Running a small business may be even more complex when you have several interfaces with external vendors and partners and so on
Running a enterprise...?

And leaving all these serious data behind, what about my blogs? what about the terms I searched for , the documents I read and the books I have? What about the emails I sent and received? What about the facebook likes and linkedin updates I did? What about the spreadsheets I have in Google docs or the slides in Slideshare? What about all the photos I took that are lying on my laptop and phones?

Should we even bother about organizing all of these data? Yes for several reasons.
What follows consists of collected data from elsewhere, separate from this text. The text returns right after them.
(** * Tame: the volume limiter control loop of [tame.py]

    A shallow embedding of [AudioController] and [VolumeLimiter] and of
    the part of [TameGUI] that drives them.

    Numbers.  Python floats are read as real numbers: every arithmetic
    operation is the exact one, so rounding, infinities and NaN are outside
    the model.  Two operations of the program are partial.  Division
    raises [ZeroDivisionError] on a zero divisor and so does [float_div];
    [**] raises [OverflowError] when the power is too large for a float and
    so does [float_pow].

    Effects.  The two Python objects live in a [Heap]; methods are
    computations of the monad [Py], which threads the heap, may raise, and
    records the calls made on the audio endpoint (and the divisions
    evaluated) as a list of [Event]s in program order.

    The endpoint.  The COM objects behind [_meter] and [_volume_ctrl] are
    outside the program.  What each of their calls answers is an input of
    the method that makes the call: [Some v] when the call returns [v],
    [None] when it raises.  Nothing is assumed about the answers.  The
    clock is an input in the same way.

    Threads.  The loop of [_run] and the callbacks of the window run in two
    threads; here a callback runs between two iterations of the loop. *)

From Stdlib Require Import Reals Lra List Bool.
From Stdlib Require Import Lia.
From Stdlib Require String.
Import ListNotations.
Local Open Scope R_scope.

(** ** Float comparisons and division *)

Definition float_gt (a b : R) : bool := if Rgt_dec a b then true else false.
Definition float_ge (a b : R) : bool := if Rge_dec a b then true else false.
Definition float_lt (a b : R) : bool := if Rlt_dec a b then true else false.

(** Python truth value of a float: [0.0] is false. *)
Definition float_truthy (a : R) : bool := if Req_dec_T a 0 then false else true.

(** [max(0.0, min(1.0, level))] *)
Definition clamp01 (level : R) : R := Rmax 0 (Rmin 1 level).

(** ** Events, exceptions *)

Inductive Event : Type :=
| GetPeakValue (answer : option R)
    (* self._meter.GetPeakValue() *)
| GetMasterVolumeLevelScalar (answer : option R)
    (* self._volume_ctrl.GetMasterVolumeLevelScalar() *)
| SetMasterVolumeLevelScalar (level : R) (ok : bool)
    (* self._volume_ctrl.SetMasterVolumeLevelScalar(level, None) *)
| Divide (numerator denominator : R)
    (* a float division that was evaluated *)
| Sleep (seconds : R).
    (* time.sleep(seconds) *)

Inductive Exn : Type :=
| ZeroDivisionError
| OverflowError
| DeviceError.

Inductive Outcome (A : Type) : Type :=
| Returns (a : A)
| Raises (e : Exn).
Arguments Returns {A} a.
Arguments Raises {A} e.

(** ** The objects *)

Module Settings.
(** The fields of [Settings] read by [VolumeLimiter.__init__]. *)
Record t : Type := mk {
  volume_cap : R;
  attack_time : R;
  release_time : R;
  hold_time : R;
  user_cooldown : R;
  leeway_db : R;
  dampening : R;
  dampening_speed : R;
  voice_mode : bool
}.

(** [Settings.set_defaults] (lines 58-69) *)
Definition set_defaults : t :=
  {| volume_cap := 0.2;
     attack_time := 0.05;
     release_time := 0.5;
     hold_time := 0.15;
     user_cooldown := 2.0;
     leeway_db := 3.0;
     dampening := 1.0;
     dampening_speed := 0.0;
     voice_mode := false |}.
End Settings.

Module AudioController.
(** The attributes of an [AudioController] that hold values; [_volume_ctrl]
    and [_meter] point to the endpoint. *)
Record t : Type := mk {
  _cached_volume : R;
  _last_set_volume : R;
  user_set_time : option R;      (* None, or the time of the last change *)
  user_set_volume : R
}.

Definition set__cached_volume (v : R) (a : t) : t :=
  mk v (_last_set_volume a) (user_set_time a) (user_set_volume a).
Definition set__last_set_volume (v : R) (a : t) : t :=
  mk (_cached_volume a) v (user_set_time a) (user_set_volume a).
Definition set_user_set_time (v : option R) (a : t) : t :=
  mk (_cached_volume a) (_last_set_volume a) v (user_set_volume a).
Definition set_user_set_volume (v : R) (a : t) : t :=
  mk (_cached_volume a) (_last_set_volume a) (user_set_time a) v.

(** [AudioController.__init__], given the volume the endpoint reports. *)
Definition __init__ (volume : R) : t :=
  {| _cached_volume := volume;
     _last_set_volume := volume;
     user_set_time := None;
     user_set_volume := volume |}.
End AudioController.

Module VolumeLimiter.
(** The attributes of a [VolumeLimiter] that hold values; [settings],
    [audio], [_stop] and [_thread] point to other objects. *)
Record t : Type := mk {
  is_running : bool;
  volume_cap : R;
  original_volume : R;
  current_peak : R;
  current_volume : R;
  is_limiting : bool;
  last_over_threshold_time : R;
  time_over_threshold : R;
  peak_start_time : R;
  attack_time : R;
  release_time : R;
  hold_time : R;
  user_cooldown : R;
  leeway_db : R;
  dampening : R;
  dampening_speed : R;
  voice_mode : bool;
  release_rate : R;
  ui_peak : R;
  ui_volume : R
}.

Definition set_is_running (v : bool) (l : t) : t :=
  mk v (volume_cap l) (original_volume l) (current_peak l)
     (current_volume l) (is_limiting l) (last_over_threshold_time l)
     (time_over_threshold l) (peak_start_time l) (attack_time l)
     (release_time l) (hold_time l) (user_cooldown l) (leeway_db l)
     (dampening l) (dampening_speed l) (voice_mode l) (release_rate l)
     (ui_peak l) (ui_volume l).
Definition set_original_volume (v : R) (l : t) : t :=
  mk (is_running l) (volume_cap l) v (current_peak l)
     (current_volume l) (is_limiting l) (last_over_threshold_time l)
     (time_over_threshold l) (peak_start_time l) (attack_time l)
     (release_time l) (hold_time l) (user_cooldown l) (leeway_db l)
     (dampening l) (dampening_speed l) (voice_mode l) (release_rate l)
     (ui_peak l) (ui_volume l).
Definition set_current_peak (v : R) (l : t) : t :=
  mk (is_running l) (volume_cap l) (original_volume l) v
     (current_volume l) (is_limiting l) (last_over_threshold_time l)
     (time_over_threshold l) (peak_start_time l) (attack_time l)
     (release_time l) (hold_time l) (user_cooldown l) (leeway_db l)
     (dampening l) (dampening_speed l) (voice_mode l) (release_rate l)
     (ui_peak l) (ui_volume l).
Definition set_current_volume (v : R) (l : t) : t :=
  mk (is_running l) (volume_cap l) (original_volume l) (current_peak l)
     v (is_limiting l) (last_over_threshold_time l)
     (time_over_threshold l) (peak_start_time l) (attack_time l)
     (release_time l) (hold_time l) (user_cooldown l) (leeway_db l)
     (dampening l) (dampening_speed l) (voice_mode l) (release_rate l)
     (ui_peak l) (ui_volume l).
Definition set_is_limiting (v : bool) (l : t) : t :=
  mk (is_running l) (volume_cap l) (original_volume l) (current_peak l)
     (current_volume l) v (last_over_threshold_time l)
     (time_over_threshold l) (peak_start_time l) (attack_time l)
     (release_time l) (hold_time l) (user_cooldown l) (leeway_db l)
     (dampening l) (dampening_speed l) (voice_mode l) (release_rate l)
     (ui_peak l) (ui_volume l).
Definition set_last_over_threshold_time (v : R) (l : t) : t :=
  mk (is_running l) (volume_cap l) (original_volume l) (current_peak l)
     (current_volume l) (is_limiting l) v
     (time_over_threshold l) (peak_start_time l) (attack_time l)
     (release_time l) (hold_time l) (user_cooldown l) (leeway_db l)
     (dampening l) (dampening_speed l) (voice_mode l) (release_rate l)
     (ui_peak l) (ui_volume l).
Definition set_time_over_threshold (v : R) (l : t) : t :=
  mk (is_running l) (volume_cap l) (original_volume l) (current_peak l)
     (current_volume l) (is_limiting l) (last_over_threshold_time l)
     v (peak_start_time l) (attack_time l)
     (release_time l) (hold_time l) (user_cooldown l) (leeway_db l)
     (dampening l) (dampening_speed l) (voice_mode l) (release_rate l)
     (ui_peak l) (ui_volume l).
Definition set_release_time (v : R) (l : t) : t :=
  mk (is_running l) (volume_cap l) (original_volume l) (current_peak l)
     (current_volume l) (is_limiting l) (last_over_threshold_time l)
     (time_over_threshold l) (peak_start_time l) (attack_time l)
     v (hold_time l) (user_cooldown l) (leeway_db l)
     (dampening l) (dampening_speed l) (voice_mode l) (release_rate l)
     (ui_peak l) (ui_volume l).
Definition set_release_rate (v : R) (l : t) : t :=
  mk (is_running l) (volume_cap l) (original_volume l) (current_peak l)
     (current_volume l) (is_limiting l) (last_over_threshold_time l)
     (time_over_threshold l) (peak_start_time l) (attack_time l)
     (release_time l) (hold_time l) (user_cooldown l) (leeway_db l)
     (dampening l) (dampening_speed l) (voice_mode l) v
     (ui_peak l) (ui_volume l).
Definition set_ui_peak (v : R) (l : t) : t :=
  mk (is_running l) (volume_cap l) (original_volume l) (current_peak l)
     (current_volume l) (is_limiting l) (last_over_threshold_time l)
     (time_over_threshold l) (peak_start_time l) (attack_time l)
     (release_time l) (hold_time l) (user_cooldown l) (leeway_db l)
     (dampening l) (dampening_speed l) (voice_mode l) (release_rate l)
     v (ui_volume l).
Definition set_ui_volume (v : R) (l : t) : t :=
  mk (is_running l) (volume_cap l) (original_volume l) (current_peak l)
     (current_volume l) (is_limiting l) (last_over_threshold_time l)
     (time_over_threshold l) (peak_start_time l) (attack_time l)
     (release_time l) (hold_time l) (user_cooldown l) (leeway_db l)
     (dampening l) (dampening_speed l) (voice_mode l) (release_rate l)
     (ui_peak l) v.
End VolumeLimiter.

(** ** The heap and the monad *)

(** [audio] is the one [AudioController] that both [TameGUI.audio] and
    [VolumeLimiter.audio] point to.  [last_time] is the local variable of
    [VolumeLimiter._run] that survives from one loop iteration to the
    next. *)
Record Heap : Type := mkHeap {
  limiter : VolumeLimiter.t;
  audio : AudioController.t;
  last_time : R
}.

Record Run (A : Type) : Type := mkRun {
  outcome : Outcome A;
  final : Heap;
  events : list Event          (* oldest first *)
}.
Arguments mkRun {A} outcome final events.
Arguments outcome {A} r.
Arguments final {A} r.
Arguments events {A} r.

Definition Py (A : Type) : Type := Heap -> Run A.

Definition ret {A : Type} (a : A) : Py A :=
  fun h => mkRun (Returns a) h [].

(** [evs] happened before the run [r]. *)
Definition after {A : Type} (evs : list Event) (r : Run A) : Run A :=
  match r with
  | mkRun o h evs' => mkRun o h (evs ++ evs')
  end.

Definition bind {A B : Type} (m : Py A) (f : A -> Py B) : Py B :=
  fun h =>
    match m h with
    | mkRun (Returns a) h' evs => after evs (f a h')
    | mkRun (Raises e) h' evs => mkRun (Raises e) h' evs
    end.

Notation "x <- m ;; k" := (bind m (fun x => k))
  (at level 100, m at next level, k at level 200, right associativity).
Notation "m ;; k" := (bind m (fun _ => k))
  (at level 100, k at level 200, right associativity).

Definition raise {A : Type} (e : Exn) : Py A :=
  fun h => mkRun (Raises e) h [].

(** [try: body / except: handler] with a bare [except]: whatever [body]
    raised is dropped, what it did to the heap before raising stays. *)
Definition try_except {A : Type} (body handler : Py A) : Py A :=
  fun h =>
    match body h with
    | mkRun (Returns a) h' evs => mkRun (Returns a) h' evs
    | mkRun (Raises _) h' evs => after evs (handler h')
    end.

Definition emit (e : Event) : Py unit :=
  fun h => mkRun (Returns tt) h [e].

Definition get_limiter : Py VolumeLimiter.t :=
  fun h => mkRun (Returns (limiter h)) h [].
Definition get_audio : Py AudioController.t :=
  fun h => mkRun (Returns (audio h)) h [].
Definition get_last_time : Py R :=
  fun h => mkRun (Returns (last_time h)) h [].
Imagine you are at a store and you need a copy of your passport to buy something..
You need to know the how much you spent this month on fuel
You need to find out if you already have the book titled 'Organizing data for dummies' before you make another purchase
You need to know the total money you made on consulting for some one
Or even the home address of your friend you plan to visit

Fundamentally, in today's world computers have taken over and increasingly becoming so. And they all keep and process information. Wherever you go, some form of data is needed to input into these machines and software to get more information or to do more stuff. That's broadly a case why it is important to think about organizing your data.

Also, if you need to share some information, you need to be able to find it.

Plus add to this, the amount of information assets that are increasing with you by day. The internet pages you read, the e-books, the photos, movies, audio and so on.

You cannot hold your brain in sanity going forward with the sort of information explosion that is round the corner.